O objetivo desta revisão Cochrane foi avaliar os efeitos dos programas que usam a estratégia da Organização Mundial de Saúde de gestão integrada de doenças infantis (GIDI). Procuramos por todos os estudos potencialmente relevantes e encontrarmos quatro que atendiam aos critérios da revisão.
Principais achados
A revisão concluiu que o uso da estratégia GIDI da Organização Mundial de Saúde pode diminuir o risco de morte de crianças com até cinco anos de idade. Os efeitos da GIDI em outras questões, como a doença ou a qualidade do cuidado, foram heterogêneos e a qualidade da evidência para estas questões foi muito baixa. No futuro, os pesquisadores devem investigar como a GIDI pode ser melhor implementada.
O que foi estudado nesta revisão?
Em todo o mundo, estima-se que a cada ano mais de 7,5 milhões de crianças morrem antes de completarem 5 anos de idade.
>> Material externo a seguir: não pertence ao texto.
(* ===== verification/Mempool.v ===== *)
(** * The mempool: mempool/mempool.go and mempool/reactor.go

    Transactions that passed the application wait here, in a concurrent list,
    to be proposed.  Requests to the application are answered in order; the
    connection is the queue of the requests that are not answered yet, and an
    answer may come at any later time. *)

From S2P Require Import Prelude Crypto Types Block CList.
Import Types.

Module Mempool.

(** ** The cache of seen transactions *)

Record mapTxCache := mkMapCache { mc_size : Z; mc_map : gset bytes; mc_list : list bytes }.
Definition newMapTxCache (cacheSize : Z) : mapTxCache := mkMapCache cacheSize ∅ [].
Definition mc_Reset (cache : mapTxCache) : mapTxCache := mkMapCache (mc_size cache) ∅ [].
Definition mc_Push (cache : mapTxCache) (tx : bytes) : go (mapTxCache * bool) :=
  if decide (tx ∈ mc_map cache) then Ret (cache, false) else
  c ← (if mc_size cache <=? zlen (mc_list cache) then
         match mc_list cache with
         | [] => Panic NilDeref
         | popped :: rest => Ret (mkMapCache (mc_size cache) (mc_map cache ∖ {[popped]}) rest)
         end
       else Ret cache);
  Ret (mkMapCache (mc_size c) ({[tx]} ∪ mc_map c) (mc_list c ++ [tx]), true).
Definition mc_Remove (cache : mapTxCache) (tx : bytes) : mapTxCache := mkMapCache (mc_size cache) (mc_map cache ∖ {[tx]}) (mc_list cache).

(** The interface, with [nopTxCache]. *)
Inductive txCache := MapCache (c : mapTxCache) | NopCache.
Definition cache_Reset (c : txCache) : txCache := match c with MapCache c => MapCache (mc_Reset c) | NopCache => NopCache end.
Definition cache_Push (c : txCache) (tx : bytes) : go (txCache * bool) :=
  match c with
  | MapCache c => '(c, ok) ← mc_Push c tx; Ret (MapCache c, ok)
  | NopCache => Ret (NopCache, true)
  end.
Definition cache_Remove (c : txCache) (tx : bytes) : txCache := match c with MapCache c => MapCache (mc_Remove c tx) | NopCache => NopCache end.

(** ** The mempool *)

Record MempoolConfig := mkConfig { cfg_Size : Z; cfg_CacheSize : Z; cfg_Recheck : bool; cfg_RecheckEmpty : bool }.
Record mempoolTx := mkMempoolTx { mt_counter : Z; mt_height : Z; mt_tx : bytes }.

(** [txsAvailable] is nil, or a channel of capacity one.  [conn] are the
    requests the application has not answered; [wal] the bytes written to
    the log, if there is one; [buckets] the chain requesters started in the
    blockchain reactor, if it is set. *)
Record Mempool := mkMempool {
  config : MempoolConfig;
  txs : CList.CList mempoolTx;
  counter : Z;
  height : Z;
  rechecking : Z;
  recheckCursor : option nat;
  recheckEnd : option nat;
  notifiedTxsAvailable : bool;
  txsAvailable : option (option Z);
  cache : txCache;
  wal : option bytes;
  conn : list (bytes * Z);
  buckets : option (gmap bytes Z) }.

Definition setTxs (m : Mempool) t := mkMempool (config m) t (counter m) (height m) (rechecking m) (recheckCursor m) (recheckEnd m) (notifiedTxsAvailable m) (txsAvailable m) (cache m) (wal m) (conn m) (buckets m).
Definition setCounter (m : Mempool) c := mkMempool (config m) (txs m) c (height m) (rechecking m) (recheckCursor m) (recheckEnd m) (notifiedTxsAvailable m) (txsAvailable m) (cache m) (wal m) (conn m) (buckets m).
Definition setHeight (m : Mempool) h n := mkMempool (config m) (txs m) (counter m) h (rechecking m) (recheckCursor m) (recheckEnd m) n (txsAvailable m) (cache m) (wal m) (conn m) (buckets m).
Definition setRecheck (m : Mempool) r c e := mkMempool (config m) (txs m) (counter m) (height m) r c e (notifiedTxsAvailable m) (txsAvailable m) (cache m) (wal m) (conn m) (buckets m).
Definition setNotify (m : Mempool) n ch := mkMempool (config m) (txs m) (counter m) (height m) (rechecking m) (recheckCursor m) (recheckEnd m) n ch (cache m) (wal m) (conn m) (buckets m).
Definition setCache (m : Mempool) c := mkMempool (config m) (txs m) (counter m) (height m) (rechecking m) (recheckCursor m) (recheckEnd m) (notifiedTxsAvailable m) (txsAvailable m) c (wal m) (conn m) (buckets m).
Definition setWal (m : Mempool) w := mkMempool (config m) (txs m) (counter m) (height m) (rechecking m) (recheckCursor m) (recheckEnd m) (notifiedTxsAvailable m) (txsAvailable m) (cache m) w (conn m) (buckets m).
Definition setConn (m : Mempool) q := mkMempool (config m) (txs m) (counter m) (height m) (rechecking m) (recheckCursor m) (recheckEnd m) (notifiedTxsAvailable m) (txsAvailable m) (cache m) (wal m) q (buckets m).
Definition setBuckets (m : Mempool) b := mkMempool (config m) (txs m) (counter m) (height m) (rechecking m) (recheckCursor m) (recheckEnd m) (notifiedTxsAvailable m) (txsAvailable m) (cache m) (wal m) (conn m) b.

Definition NewMempool (config : MempoolConfig) (height : Z) : Mempool :=
  mkMempool config CList.New 0 height 0 None None false None
    (if 0 <? cfg_CacheSize config then MapCache (newMapTxCache (cfg_CacheSize config)) else NopCache) None [] None.
Definition EnableTxsAvailable (m : Mempool) : Mempool := setNotify m (notifiedTxsAvailable m) (Some None).
Definition Size (m : Mempool) : Z := CList.Len (txs m).

(** A loop over the elements whose body may remove the one it is at.  [fuel]
    is the number of elements the list ever had. *)
Fixpoint forElems {S} (fuel : nat) (body : nat -> CList.CList mempoolTx * S -> go (CList.CList mempoolTx * S))
    (o : option nat) (st : CList.CList mempoolTx * S) : go (CList.CList mempoolTx * S) :=
  match o, fuel with
  | None, _ => Ret st
  | Some _, O => Panic (PanicMsg "out of fuel")
  | Some e, S fuel =>
      st ← body e st;
      n ← CList.Next st.1 e;
      forElems fuel body n st
  end.
Definition forTxs {S} (body : nat -> CList.CList mempoolTx * S -> go (CList.CList mempoolTx * S)) (l : CList.CList mempoolTx) (s : S) :=
  forElems (length (CList.l_elems l)) body (CList.Front l) (l, s).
A maioria dessas crianças vive em comunidades pobres dos países mais pobres. Estas crianças têm maior risco de desnutrição e de ter infecções, como sepse neonatal, sarampo, diarreia, malária e pneumonia.
Existem estratégias efetivas para prevenir doenças e tratar crianças doentes, porém essas intervenções não chegam até elas. Uma razão para isto é que os serviços de saúde muitas vezes ficam longe de onde elas vivem ou são muito caros. Frequentemente, os serviços de saúde nestes locais não têm os suprimentos necessários e também não contam com profissionais de saúde bem treinados. Além do mais, as crianças doentes podem ter muitos problemas de saúde ao mesmo tempo, e isto pode dificultar o diagnóstico e o tratamento para os profissionais de saúde.
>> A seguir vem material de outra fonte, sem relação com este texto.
(* ===== verification/Execution.v ===== *)
(** * Executing blocks: state/execution.go and the handshake of consensus/replay.go

    A block is validated, executed on the application, the responses are
    saved, the state is updated, the application commits, the mempool is
    updated and the state is saved.  After a crash the handshake finds out
    where the application is and replays what it misses.  The application, its
    connection and the mempool are classes. *)

From S2P Require Import Prelude Sha256 Crypto Merkle Types ValidatorSet PartSet Block State DB Store CList Mempool.
Import Crypto Types ValidatorSet.

Module Execution.

(** ** ABCI *)

(** abci.Header, with the fields that are filled. *)
Record abciHeader := mkAbciHeader {
  ah_ChainID : bytes; ah_Height : Z; ah_Time : Z; ah_NumTxs : Z; ah_TotalTxs : Z;
  ah_LastBlockHash : bytes; ah_ValidatorsHash : bytes; ah_AppHash : bytes }.
Record SigningValidator := mkSigningValidator { sv_Validator : State.abciValidator; sv_SignedLastBlock : bool }.
Record RequestBeginBlock := mkBeginBlock { rb_Hash : bytes; rb_Header : abciHeader; rb_Validators : list SigningValidator }.
Record RequestInitChain := mkInitChain { ri_Time : Z; ri_ChainId : bytes; ri_ConsensusParams : Block.ParamUpdates; ri_Validators : list State.abciValidator }.

(** The Unix time of a time. *)
Definition Unix (t : Time) : Z := t / 1000000000.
Na década de 1990, a Organização Mundial de Saúde (OMS) desenvolveu uma estratégia chamada gestão integrada de doenças infantis (GIDI) para tratar estes problemas. Os objetivos desta estratégia são prevenir a morte e a doença, e melhorar a qualidade do cuidado oferecido à crianças doentes com até cinco anos de idade. A GIDI tem três elementos.
• Melhorar as habilidades dos profissionais de saúde através de treinamentos e diretrizes.
• Melhorar a organização e o gerenciamento dos sistemas de saúde, incluindo acesso aos suprimentos.
• Visitas domiciliares e comunitárias para promover boas práticas no cuidado das crianças e uma boa alimentação, e encorajar os pais a levar seus filhos para uma clínica quando eles ficarem doentes.
A OMS encoraja os países a adaptarem a estratégia GIDI para sua própria realidade nacional. Pode haver diferenças entre os países quanto aos tipos de doenças infantis que devem ser priorizadas e quanto à forma como os serviços são oferecidos.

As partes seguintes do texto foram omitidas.